*** Block opens ***

(** * ManagerMarcela: the product router and its image life cycle

    A shallow embedding of the product router, in the variant that removes
    the previous Cloudinary asset on update and on delete and in the plain
    variant of [backend/src/routes/product.routes.ts], with the
    collaborators they call: the persistence module [../config/database]
    and the Cloudinary media store. *)

From Stdlib Require Import Ascii String.
From stdpp Require Import gmap strings list fin_maps infinite pretty.

(** ** JavaScript strings

    Strings are sequences of one-byte characters; the separators the router
    splits on, ['/'] and ['.'], are ASCII. *)

Module Js.

(** [s.split(sep)]: the segments of [s] between occurrences of [sep]. The
    result always has at least one element ([''.split('/')] is [['']]). *)
Fixpoint split (sep : ascii) (s : string) : list string :=
  match s with
  | EmptyString => [EmptyString]
  | String c s' =>
      if Ascii.eqb c sep then EmptyString :: split sep s'
      else match split sep s' with
           | [] => [String c EmptyString]
           | seg :: rest => String c seg :: rest
           end
  end.

(** Does the character occur in the string? *)
Fixpoint occurs (c : ascii) (s : string) : bool :=
  match s with
  | EmptyString => false
  | String d s' => Ascii.eqb d c || occurs c s'
  end.

(** Truthiness of a possibly undefined string: [undefined] and [''] are
    falsy, every other string is truthy. *)
Definition truthy (s : option string) : bool :=
  match s with
  | Some EmptyString => false
  | Some (String _ _) => true
  | None => false
  end.
Arguments truthy : simpl never.

End Js.

(** ** The media store adapter *)

Definition slash : ascii := "/"%char.
Definition dot : ascii := "."%char.

(** [folder] of the [CloudinaryStorage] parameters. *)
Definition folder : string := "store-products".

(** [allowed_formats] of the [CloudinaryStorage] parameters. *)
Definition allowed_formats : list string := ["jpg"; "png"].

(** [getPublicIdFromUrl]: the last ['/']-separated segment of the URL, cut
    at its first ['.'], behind the literal prefix. [split] never returns an empty
    array, so neither index is ever out of range and the defaults of
    [List.last] and [List.hd] are never used ([split_not_nil] below). *)
Definition getPublicIdFromUrl (url : string) : string :=
  let splitUrl := Js.split slash url in
  let filename := List.last splitUrl EmptyString in
  let publicId := "store-products/" +:+ List.hd EmptyString (Js.split dot filename) in
  publicId.

(** The derivation in the words of the specification: the final path
    segment, without its file extension (what follows its last ['.']),
    under the folder. *)
Fixpoint strip_extension (s : string) : string :=
  match s with
  | EmptyString => EmptyString
  | String c s' =>
      if Js.occurs dot s then
        if Ascii.eqb c dot && negb (Js.occurs dot s') then EmptyString
        else String c (strip_extension s')
      else s
  end.

Definition deriveIdentifier (url : string) : string :=
  folder +:+ "/" +:+ strip_extension (List.last (Js.split slash url) EmptyString).

(** What the media store hands back for an upload. *)
Record RemoteAsset := { url : string; identifier : string }.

*** Block closes ***

• **TASK REQUIREMENTS**
Which lines above include "store"? Show each of them by copying it.

• **REPLY**
    and the Cloudinary media store. *)
(** ** The media store adapter *)
Definition folder : string := "store-products".
  let publicId := "store-products/" +:+ List.hd EmptyString (Js.split dot filename) in
(** What the media store hands back for an upload. *)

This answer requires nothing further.